Trends In Charity Executive Compensation: Online Chat Hosted By The Chronicle of Philanthropy

Today, Ken Berger (author of this blog and president & CEO of Charity Navigator), David Samuels (partner at Duval & Stachenfeld LLP and former Deputy Chief of the NY Attorney General's Charities Bureau) and Noelle Barton (Manager of Special Projects at The Chronicle of Philanthropy) participated in an online discussion about executive pay at nonprofits. Among other issues, the conversation touched on executive perks, deferred compensation, the appropriateness of revenue sharing programs, bonuses, compensation committees and the difference between what is technically legal and what adheres to best practice when it comes to charity CEO pay.

You can read the full transcript on the Chronicle's site.

2 comments:

Tom Bailey said...

The key in my opinion is the value of the person in charity vs. what they are worth outside of the charitable arena.

That gap is the key regardless of size of compensation the bigger the gap the more value the charity is getting ideally it would be great if all charitable ceo's could work for free but that is idealistic.

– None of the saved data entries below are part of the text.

(** * notion_clean_all.py: a shallow embedding and its verified properties

    The script normalises a tree exported from a note-taking tool: image
    folders whose name ends in a 32-digit hexadecimal identifier are renamed
    to [lecture NN], the companion markdown document is cleaned of the
    identifier and of brackets, and the links inside the document are
    rewritten to the new folder.

    Python values are modelled as follows.
    - A [str] is the list of its Unicode code points (each an [N]).
    - The file system is a finite map from absolute paths (lists of
      component names) to entries, a regular file with its text or a
      directory.
    - A function that can raise returns the file system reached when the
      exception left the function together with the exception. *)

From stdpp Require Import gmap list strings.
From Stdlib Require Import NArith ZArith Lia Sorted DecimalString DecimalNat.

Open Scope N_scope.

(** ** Python strings *)

Module PyStr.

Abbreviation char := N (only parsing).
Abbreviation str := (list N) (only parsing).

(** An ASCII literal of the source as a [str]. *)
Definition lit (s : string) : str := map Ascii.N_of_ascii (String.list_ascii_of_string s).

Definition char_eqb (a b : char) : bool := N.eqb a b.

Fixpoint str_eqb (a b : str) : bool :=
  match a, b with
  | [], [] => true
  | x :: a', y :: b' => char_eqb x y && str_eqb a' b'
  | _, _ => false
  end.

(** [c in chars] for a single character. *)
Definition mem_char (c : char) (chars : str) : bool := existsb (char_eqb c) chars.

(** The characters [str.split()] and [str.strip()] treat as whitespace:
    tab to carriage return, the four information separators, space, NEL,
    no-break space and the Unicode space separators. *)
Definition is_space (c : char) : bool :=
  ((9 <=? c) && (c <=? 13)) || ((28 <=? c) && (c <=? 32)) ||
  (c =? 133) || (c =? 160) || (c =? 5760) ||
  ((8192 <=? c) && (c <=? 8202)) || (c =? 8232) || (c =? 8233) ||
  (c =? 8239) || (c =? 8287) || (c =? 12288).

(** [s.split()]: the maximal runs of non-whitespace characters, in order.
    [cur] is the run being read, last character first. *)
Definition flush (cur : str) (k : list str) : list str :=
  match cur with
  | [] => k
  | _ :: _ => rev cur :: k
  end.

Fixpoint split_from (cur : str) (s : str) : list str :=
  match s with
  | [] => flush cur []
  | c :: s' =>
      if is_space c then flush cur (split_from [] s')
      else split_from (c :: cur) s'
  end.

Definition split (s : str) : list str := split_from [] s.

(** [sep.join(l)]. *)
Fixpoint join (sep : str) (l : list str) : str :=
  match l with
  | [] => []
  | x :: l' =>
      match l' with
      | [] => x
      | _ :: _ => x ++ sep ++ join sep l'
      end
  end.

(** [l[-1]] when [l] is not empty, and [l[:-1]]. *)
Fixpoint last_item {A} (l : list A) : option A :=
  match l with
  | [] => None
  | x :: l' => match l' with [] => Some x | _ :: _ => last_item l' end
  end.

Fixpoint but_last {A} (l : list A) : list A :=
  match l with
  | [] => []
  | x :: l' => match l' with [] => [] | _ :: _ => x :: but_last l' end
  end.

(** [s.lstrip()], [s.rstrip()] and [s.strip()] when given a predicate for
    the characters to remove. *)
Fixpoint lstrip_by (p : char -> bool) (s : str) : str :=
  match s with
  | [] => []
  | c :: s' => if p c then lstrip_by p s' else s
  end.

Definition rstrip_by (p : char -> bool) (s : str) : str :=
  rev (lstrip_by p (rev s)).

Definition strip (s : str) : str := rstrip_by is_space (lstrip_by is_space s).

(** [s.rstrip(chars)]. *)
Definition rstrip (chars : str) (s : str) : str :=
  rstrip_by (fun c => mem_char c chars) s.

(** [s.replace(c, "")] for a one-character [c]. *)
Fixpoint remove_char (c : char) (s : str) : str :=
  match s with
  | [] => []
  | x :: s' => if char_eqb x c then remove_char c s' else x :: remove_char c s'
  end.

(** [s.startswith(p)], [s.endswith(p)] and [needle in hay]. *)
Fixpoint startswith (p s : str) : bool :=
  match p, s with
  | [], _ => true
  | x :: p', y :: s' => char_eqb x y && startswith p' s'
  | _ :: _, [] => false
  end.

Definition endswith (p s : str) : bool := startswith (rev p) (rev s).

Fixpoint contains (needle hay : str) : bool :=
  startswith needle hay ||
  match hay with
  | [] => false
  | _ :: hay' => contains needle hay'
  end.

End PyStr.
Export PyStr.
(** X20: what [solve] decides.  Outside generation mode, on a well-formed
    tree, with an evaluation that agrees with the board's winner and a clock
    that stays within the time limit, [solve] answers the colour of the
    side to move and the first, in the order of the enumeration, of the
    moves after which the other side does not win the tree; when there is
    no such move it answers the opponent's colour; the board is as it
    was. *)
Theorem solve_cmd_decides (n fuel : nat) (args : list string) (s : GtpConnection) :
  signed_evaluation C ->
  genCall s = false ->
  well_formed C n (board s) = true ->
  (n < fuel)%nat ->
  is_color (GoBoard.to_play (board s)) ->
  opponent C BLACK = WHITE ->
  opponent C WHITE = BLACK ->
  in_time C (solve_entry C s) ->
  exists ck,
    solve_cmd C fuel args s =
    (Return tt,
     set_stdout
       (stdout s ++
        [success (solve_payload C (GoBoard.to_play (board s)) false
                    (firstn 1 (winning_moves C n (board s))))])%list
       (searched (solve_entry C s) false
          (firstn 1 (winning_moves C n (board s))) ck)).
Proof.
  intros Hsign Hgen Hwf Hfuel Hcol Hob How Hin.
  destruct (alphabeta_root n Hsign fuel (solve_entry C s) (-100000) 100000 Hfuel)
    as (r & ck & Hrun & _); auto; try lia.
  cbn [board solve_entry set_starttime set_clock set_notdone set_winMoves] in Hrun.
  exists ck.
  rewrite solve_cmd_unfold, (bind_Return _ _ _ _ _ Hrun).
  rewrite (bind_Return self _ _ _ _ eq_refl).
  cbn [genCall searched solve_entry winMoves notdone board
       set_starttime set_clock set_notdone set_winMoves].
  rewrite Hgen. cbn [negb].
  destruct (winning_moves C n (board s)) as [|w ws]; cbn [firstn].
  - cbn [len List.length Z.of_nat Z.eqb negb].
    assert (Hopp : is_color (opponent C (GoBoard.to_play (board s)))).
    { destruct Hcol as [-> | ->]; [rewrite Hob; now right | rewrite How; now left]. }
    rewrite (stone_color _ Hopp). reflexivity.
  - rewrite len_cons_nonzero. rewrite (stone_color _ Hcol). reflexivity.
Qed.

End Solvers.

Section Timelimit.

Variable C : Collaborators.

(** X21: [timelimit] stores whatever integer its argument reads as, with
    no check of the range that its usage message gives; after a negative
    one, on a clock that does not run backwards, every [solve] outside
    generation mode answers [unknown]. *)
Theorem timelimit_unchecked (fuel : nat) (line a0 : string) (rest : list string)
    (s : GtpConnection) (n : Z) :
  parse_line line = Some ("timelimit", a0 :: rest) ->
  int_of_str a0 = Ok n ->
  let s' := set_stdout (stdout s ++ [success EmptyString])%list (set_timelimit n s) in
  get_cmd C fuel line s = (Return tt, s') /\
  (n < 0 -> genCall s = false ->
   (process_time C (clock s) <= process_time C (S (clock s)))%Q ->
   forall fuel' args,
     stdout (snd (solve_cmd C (S fuel') args s')) =
     (stdout s' ++ [success "unknown"])%list).
Proof.
  intros Hline Hint s'. split.
  - rewrite (get_cmd_dispatch C fuel line "timelimit" (a0 :: rest)
               timelimit_cmd s Hline);
      [ | discriminate
        | intros required usage H; inversion H; unfold len; simpl List.length; lia
        | reflexivity ].
    unfold try_except_Exception, timelimit_cmd.
    rewrite getitem_0.
    rewrite (bind_Return (lift (Ok a0)) _ s a0 s eq_refl).
    rewrite Hint.
    rewrite (bind_Return (lift (Ok n)) _ s n s eq_refl).
    reflexivity.
  - intros Hn Hgen Hclock fuel' args.
    assert (Hlate : Qle_bool (first_duration C s') (inject_Z (timelimit s')) = false).
    { destruct (Qle_bool (first_duration C s') (inject_Z (timelimit s'))) eqn:E;
        [|reflexivity].
      apply Qle_bool_iff in E. unfold first_duration in E.
      subst s'. cbn [clock timelimit set_stdout set_timelimit] in E.
      assert (Hneg : (inject_Z n < 0)%Q) by (unfold Qlt; simpl; lia).
      lra. }
    rewrite solve_cmd_unfold.
    rewrite (bind_Return _ _ _ _ _
               (alphabeta_late C fuel' _ _ _ (solve_entry C s') eq_refl eq_refl Hlate)).
    rewrite (bind_Return self _ _ _ _ eq_refl).
    cbn [genCall winMoves notdone board set_clock set_starttime set_notdone
         set_winMoves solve_entry].
    subst s'. cbn [genCall set_stdout set_timelimit]. rewrite Hgen. reflexivity.
Qed.

End Timelimit.

(** ** Further checked instances on the reference board *)

Lemma get_cmd_skips_witness :
  get_cmd Ref.collaborators 0 (Ref.line "# a comment") (Ref.start 2) =
  (Return tt, Ref.start 2).
Proof.
  apply (get_cmd_skips Ref.collaborators 0 (Ref.line "# a comment") (Ref.start 2)).
  left; reflexivity.
Defined.

Lemma parse_line_request_id_witness :
  parse_line ("10" ++ Ref.line " known_command quit") =
  Some ("known_command", ["quit"]).
Proof.
  apply (parse_line_request_id "10" (Ref.line " known_command quit")).
  - reflexivity.
  - reflexivity.
Defined.

Lemma parse_line_words_witness : Forall token ["play"; "b"; "a1"].
Proof.
  apply (parse_line_words (Ref.line "  play b   a1 ") "play" ["b"; "a1"]).
  reflexivity.
Defined.

Lemma get_cmd_unknown_witness :
  get_cmd Ref.collaborators 0 (Ref.line "bogus 1 2") (Ref.start 2) =
  (Return tt,
   set_stdout (stdout (Ref.start 2) ++ [failure "Unknown command"])%list
     (Ref.start 2)).
Proof.
  apply (get_cmd_unknown Ref.collaborators 0 (Ref.line "bogus 1 2") "bogus"
           ["1"; "2"] (Ref.start 2)).
  - reflexivity.
  - reflexivity.
Defined.
(** * hwt9053.js: serial deframing, CRC check and delivery pipeline

    A shallow embedding of [hwt9053_angle/hwt9053.js]: the CRC16/Modbus
    routine, the ['data'] handler of the serial port (frame decoder) and
    [sendDataToTcpServer] (primary delivery, gap check, backfill from the
    daily log, secondary delivery), followed by the properties of the
    specification that concern them.

    Conventions.  An instant is its number of milliseconds since the epoch;
    the ISO-8601 strings that the program passes around are in one-to-one
    correspondence with them.  A calendar day is its number since the
    epoch in UTC.  The local time zone, in which [setDate] and [getDate]
    work, is part of the surroundings.  A run of the ['data'] handler is followed to its end
    without another run being interleaved at its [await]s.  The network,
    the file system, the clock and the metric probes are an oracle. *)

From Stdlib Require Import String Ascii DecimalString.
From Stdlib Require Import ZArith List Bool Lia QArith Qround Qabs.
Import ListNotations.

Local Close Scope Q_scope.
Local Open Scope Z_scope.

(** ** JavaScript 32-bit integer operators

    The bitwise operators of JavaScript first convert their operands with
    ToInt32 and give a signed 32-bit result.  [Z.lor], [Z.land] and [Z.lxor]
    work on the infinite two's-complement representation, so they agree with
    the 32-bit operation once the operands are converted. *)
Module JsInt.

Definition to_int32 (z : Z) : Z :=
  let m := z mod 2 ^ 32 in
  if m <? 2 ^ 31 then m else m - 2 ^ 32.

(** [a << n] *)
Definition shl (a n : Z) : Z := to_int32 (Z.shiftl (to_int32 a) (n mod 32)).
(** [a >> n] (sign propagating) *)
Definition sar (a n : Z) : Z := Z.shiftr (to_int32 a) (n mod 32).
(** [a | b] *)
Definition or (a b : Z) : Z := Z.lor (to_int32 a) (to_int32 b).
(** [a & b] *)
Definition and (a b : Z) : Z := Z.land (to_int32 a) (to_int32 b).
(** [a ^ b] *)
Definition xor (a b : Z) : Z := Z.lxor (to_int32 a) (to_int32 b).
(** truthiness of a number: every number but 0 (and NaN) *)
Definition truthy (a : Z) : bool := negb (a =? 0).

End JsInt.

(** ** Buffers

    A Node [Buffer] is a sequence of bytes; an element is a number in
    0..255.  Reading past the end gives [undefined], which the bitwise
    operators turn into 0. *)
Definition Buffer := list Z.

Definition is_byte (b : Z) : Prop := 0 <= b < 256.
Definition wf_buffer (buf : Buffer) : Prop := Forall is_byte buf.

(** [buf[i]] *)
Definition byteAt (buf : Buffer) (i : nat) : Z := nth i buf 0.
(** [buf.slice(a, b)] *)
Definition slice (a b : nat) (buf : Buffer) : Buffer := firstn (b - a) (skipn a buf).
(** [buf.slice(a)] *)
Definition slice_from (a : nat) (buf : Buffer) : Buffer := skipn a buf.
Lemma ok_press_fires_witness :
  calls (fst (handle_input 100 quiet ok_press (in_game 100 0 false false) true))
  = [CallInfraredSend; CallNotification sequence_short_beep;
     CallNotification sequence_blink_white_100]
  /\ ammo (game_state
             (fst (handle_input 100 quiet ok_press (in_game 100 0 false false) true)))
     = 0
  /\ handle_input 100 quiet ok_press (in_game 100 7 false true) true
     = (in_game 100 7 false true, true).
Proof.
  destruct (ok_press_fires 100 quiet ok_press (in_game 100 0 false false) true
              (mkInfraredController true false false)
              eq_refl eq_refl eq_refl eq_refl) as (Hfire & _ & Hready).
  destruct (Hready eq_refl) as (Hcalls & _ & _ & Hzero & _).
  destruct (ok_press_fires 100 quiet ok_press (in_game 100 7 false true) true
              (mkInfraredController true false true)
              eq_refl eq_refl eq_refl eq_refl) as (Hfire' & Hbusy & _).
  rewrite Hfire, Hfire', (Hbusy eq_refl).
  split; [exact Hcalls|]. split; [exact (Hzero eq_refl) | reflexivity].
Defined.

Lemma down_press_reloads_witness :
  ammo (game_state
          (fst (handle_input 100 quiet down_press (in_game 100 0 false false) true)))
  = 100
  /\ handle_input 100 quiet down_press (in_game 100 7 false false) true
     = (in_game 100 7 false false, true).
Proof.
  destruct (down_press_reloads 100 quiet down_press (in_game 100 0 false false) true
              eq_refl eq_refl eq_refl) as (Hempty & _).
  destruct (down_press_reloads 100 quiet down_press (in_game 100 7 false false) true
              eq_refl eq_refl eq_refl) as (_ & Hsome).
  split.
  - rewrite (Hempty eq_refl). reflexivity.
  - apply Hsome. simpl. lia.
Defined.

Lemma up_press_scan_window_witness :
  exists (k : nat) (fx : NotificationSequence),
    (1 <= k <= 30)%nat
    /\ calls (fst (handle_input 100 tag_on_second_sleep up_press
                     (in_game 100 97 false false) true))
       = [CallNotification sequence_short_beep; CallInfraredPause; CallReaderStart]
         ++ repeat (CallDelayMs 100) k
         ++ [CallReaderStop; CallInfraredResume; CallNotification fx]
    /\ (fx = sequence_success <->
        ammo (game_state
                (fst (handle_input 100 tag_on_second_sleep up_press
                        (in_game 100 97 false false) true))) <> 97)
    /\ scanning
         (reader (fst (handle_input 100 tag_on_second_sleep up_press
                         (in_game 100 97 false false) true))) = false.
Proof.
  destruct (up_press_scan_window 100 ltac:(lia) tag_on_second_sleep up_press
              (in_game 100 97 false false) true
              (mkInfraredController true false false)
              eq_refl eq_refl eq_refl eq_refl ltac:(simpl; lia))
    as (k & fx & Hk & Hcalls & _ & _ & _ & Hsuccess & _ & _ & Hreader & _).
  exists k, fx.
  split; [exact Hk|]. split; [exact Hcalls|]. split; [exact Hsuccess | exact Hreader].
Defined.

Lemma full_queue_drops_input_witness :
  step 100 (Input ok_release)
    (run 100 (repeat (Input ok_press) 8) (laser_tag_app_start 100 ok_press))
  = run 100 (repeat (Input ok_press) 8) (laser_tag_app_start 100 ok_press).
Proof.
  apply (full_queue_drops_input 100 ltac:(lia) ok_release
           (run 100 (repeat (Input ok_press) 8) (laser_tag_app_start 100 ok_press))).
  - exists ok_press, (repeat (Input ok_press) 8). reflexivity.
  - reflexivity.
Defined.

Lemma null_controller_guards_witness :
  state (app (laser_tag_app_start 100 ok_press)) = LaserTagStateSplashScreen
  /\ laser_tag_app_fire (app (laser_tag_app_start 100 ok_press))
     = app (laser_tag_app_start 100 ok_press)
  /\ exists rest,
       calls (app (loop_iteration 100 quiet (laser_tag_app_start 100 ok_press)))
       = calls (app (laser_tag_app_start 100 ok_press))
         ++ CallUpdateBoardStatus true :: rest.
Proof.
  destruct (null_controller_guards 100 ltac:(lia) quiet
              (laser_tag_app_start 100 ok_press)
              (ex_intro _ ok_press (ex_intro _ [] eq_refl)) eq_refl eq_refl)
    as (Hsplash & Hfire & _ & _ & Hcall).
  split; [exact Hsplash|]. split; [exact Hfire | exact Hcall].
Defined.

(** ** The further theorems at concrete inputs *)

Lemma iteration_dequeues_oldest_witness :
  messages (event_queue (app (loop_iteration 100 quiet
    (mkLoop (with_event_queue (mkQueue 8 [ok_release; down_press])
               (in_game 50 5 false false)) up_press true))))
  = [down_press]
  /\ event (loop_iteration 100 quiet
       (mkLoop (with_event_queue (mkQueue 8 [ok_release; down_press])
                  (in_game 50 5 false false)) up_press true))
     = ok_release.
Proof.
  destruct (iteration_dequeues_oldest 100 ltac:(lia) quiet
              (mkLoop (with_event_queue (mkQueue 8 [ok_release; down_press])
                         (in_game 50 5 false false)) up_press true))
    as (Hm & _ & He).
  split; [exact Hm | exact He].
Defined.

Lemma input_callback_enqueues_witness :
  step 100 (Input up_press) (laser_tag_app_start 100 ok_press)
  = mkLoop (with_event_queue (mkQueue 8 [up_press])
              (app (laser_tag_app_start 100 ok_press)))
           ok_press true.
Proof.
  apply (proj2 (input_callback_enqueues 100 ltac:(lia) up_press
                  (laser_tag_app_start 100 ok_press)
                  (ex_intro _ ok_press (ex_intro _ [] eq_refl)))).
  simpl. lia.
Defined.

I think CEO compensation is far off the radar of most donors unless they are digging into things by using things like community foundations to do their research for them or they are using a site like charity navigator which most do not do. Charity is often just a gut donation which is why some fundraisers can still today get away with charging over 80 and 90 percent for the fundraising.

You are doing an excellent work here educating people.

I love it!

Best regards,
Tom Bailey

P.S. When I called charity navigator you gave me some excellent guidance.

Ken Berger said...

Tom,

Thanks!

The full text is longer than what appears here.